_Assignment:_ All lines in the data bearing the string "eapply" should be identified and copied.

[Items listed in a dataset]
(** A call that is awaited does to the engine what the call of [Campaigns]
    does to the store, and returns what it returns. *)
Lemma awaited_exec e s o :
  represents e s ->
  represents (awaited e o) (exec s o) /\
  returned (awaited e o) = returned e ++ [outcome_of e s o].
Proof.
  intros Hrep. pose proof Hrep as [Hidle Hcs Hrefs Hdist].
  destruct o as [newId name ty descr start_ end_ ps rs now1 now2
                | id now | id now | cid user now r1 r2 | cid rnd];
    unfold awaited; rewrite ?Hidle; cbn [length].
  - (* createCampaign *)
    split; [|done]. split; [done| | |]; simpl.
    + intros id. unfold getCampaign. simpl.
      destruct (decide (id = newId)) as [->|Hne].
      * by rewrite !lookup_insert_eq.
      * rewrite !(lookup_insert_ne _ newId) by done.
        rewrite <- Hcs. unfold getCampaign.
        destruct (campaigns e !! id) as [r|] eqn:Hr; [|done].
        rewrite lookup_insert_ne; [done|].
        destruct (Hrefs id r Hr). lia.
    + intros id r. rewrite lookup_insert. case_decide.
      * intros [= <-]. rewrite lookup_insert_eq. split; [eauto | lia].
      * intros Hr. destruct (Hrefs id r Hr) as [Hsome Hlt].
        split; [|lia]. rewrite lookup_insert_ne by lia. done.
    + intros id id' r. rewrite !lookup_insert.
      repeat case_decide; subst.
      * done.
      * intros [= <-] Hr. destruct (Hrefs id' _ Hr). lia.
      * intros Hr [= <-]. destruct (Hrefs id _ Hr). lia.
      * apply Hdist.
  - (* startCampaign *)
    unfold startCampaign, setCampaignStatus. simpl.
    unfold Campaigns.startCampaign.
    pose proof (represents_lookup e s id Hrep) as Hlook.
    destruct (campaigns e !! id) as [ref|] eqn:Hid.
    + destruct Hlook as (c & Hc & ->). rewrite Hc. simpl. split; [|done].
      eapply (represents_assign e _ s id ref); try done; simpl.
      * apply lookup_insert_eq.
      * intros r Hr. by rewrite lookup_insert_ne.
    + rewrite Hlook. split; [by apply represents_settle | done].
  - (* endCampaign *)
    unfold endCampaign, setCampaignStatus. simpl.
    unfold Campaigns.endCampaign.
    pose proof (represents_lookup e s id Hrep) as Hlook.
    destruct (campaigns e !! id) as [ref|] eqn:Hid.
    + destruct Hlook as (c & Hc & ->). rewrite Hc. simpl. split; [|done].
      eapply (represents_assign e _ s id ref); try done; simpl.
      * apply lookup_insert_eq.
      * intros r Hr. by rewrite lookup_insert_ne.
    + rewrite Hlook. split; [by apply represents_settle | done].
  - (* enterCampaign *)
    unfold enterCampaign, outcome_of. simpl. unfold Campaigns.enterCampaign.
    pose proof (represents_lookup e s cid Hrep) as Hlook.
    assert (Hsettled : forall e', suspended e' = [] ->
              resume (resume e' 0 r1) 0 r1 = e').
    { intros e' He'.
      assert (resume e' 0 r1 = e') as Hone
        by (unfold resume; by rewrite He').
      by rewrite !Hone. }
    destruct (campaigns e !! cid) as [ref|] eqn:Hid.
    2: { rewrite Hlook, Hsettled by done.
         split; [by apply represents_settle | done]. }
    destruct Hlook as (c & Hc & ->). rewrite Hc.
    destruct (negb _).
    { rewrite Hsettled by done. split; [by apply represents_settle | done]. }
    destruct (existsb _ _).
    { rewrite Hsettled by done. split; [by apply represents_settle | done]. }
    destruct (is_instant (type c)).
    + destruct (runInstantLottery c r1 r2) as [[result c1]|].
      2: { rewrite Hsettled by done.
           split; [by apply represents_settle | done]. }
      rewrite Hidle. unfold resume. simpl.
      unfold enterCampaign_notified. simpl. rewrite lookup_insert_eq.
      destruct (won_with_prize result); simpl; (split; [|done]);
        eapply (represents_assign e _ s cid ref); try done; simpl;
        try apply lookup_insert_eq;
        intros r Hr; by rewrite !lookup_insert_ne.
    + rewrite Hsettled by done. simpl. split; [|done].
      eapply (represents_assign e _ s cid ref); try done; simpl.
      * apply lookup_insert_eq.
      * intros r Hr. by rewrite lookup_insert_ne.
  - (* runLaterLottery *)
    unfold runLaterLottery, outcome_of, getCampaign. simpl.
    unfold Campaigns.runLaterLottery.
    pose proof (represents_lookup e s cid Hrep) as Hlook.
    destruct (campaigns e !! cid) as [ref|] eqn:Hid.
    2: { rewrite Hlook. simpl. split; [by apply represents_settle | done]. }
    destruct Hlook as (c & Hc & ->). rewrite Hc.
    destruct (negb _).
    { rewrite resume_to_end_idle by done.
      split; [by apply represents_settle | done]. }
    destruct (drawForPrizes_inv (participants c) (prizes c) rnd (initialDraw c)
                (draw_inv_initial c)) as (stF & Hdraw & _ & _).
    unfold laterLotteryDraw. rewrite Hdraw.
    destruct (resume_to_end_loop cid ref rnd (length (participants c))
                e None c 0 EmptyString (prizes c) (initialDraw c) stF)
      as (H1 & H2 & H3 & H4 & H5 & H6); try done.
    + by left.
    + simpl. unfold positions. rewrite length_positions_from.
      apply length_filter.
    + simpl in *. split; [|done].
      by eapply (represents_assign e _ s cid ref).
Qed.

_Answer below:_
      eapply (represents_assign e _ s id ref); try done; simpl.
      eapply (represents_assign e _ s id ref); try done; simpl.
        eapply (represents_assign e _ s cid ref); try done; simpl;
      eapply (represents_assign e _ s cid ref); try done; simpl.
      by eapply (represents_assign e _ s cid ref).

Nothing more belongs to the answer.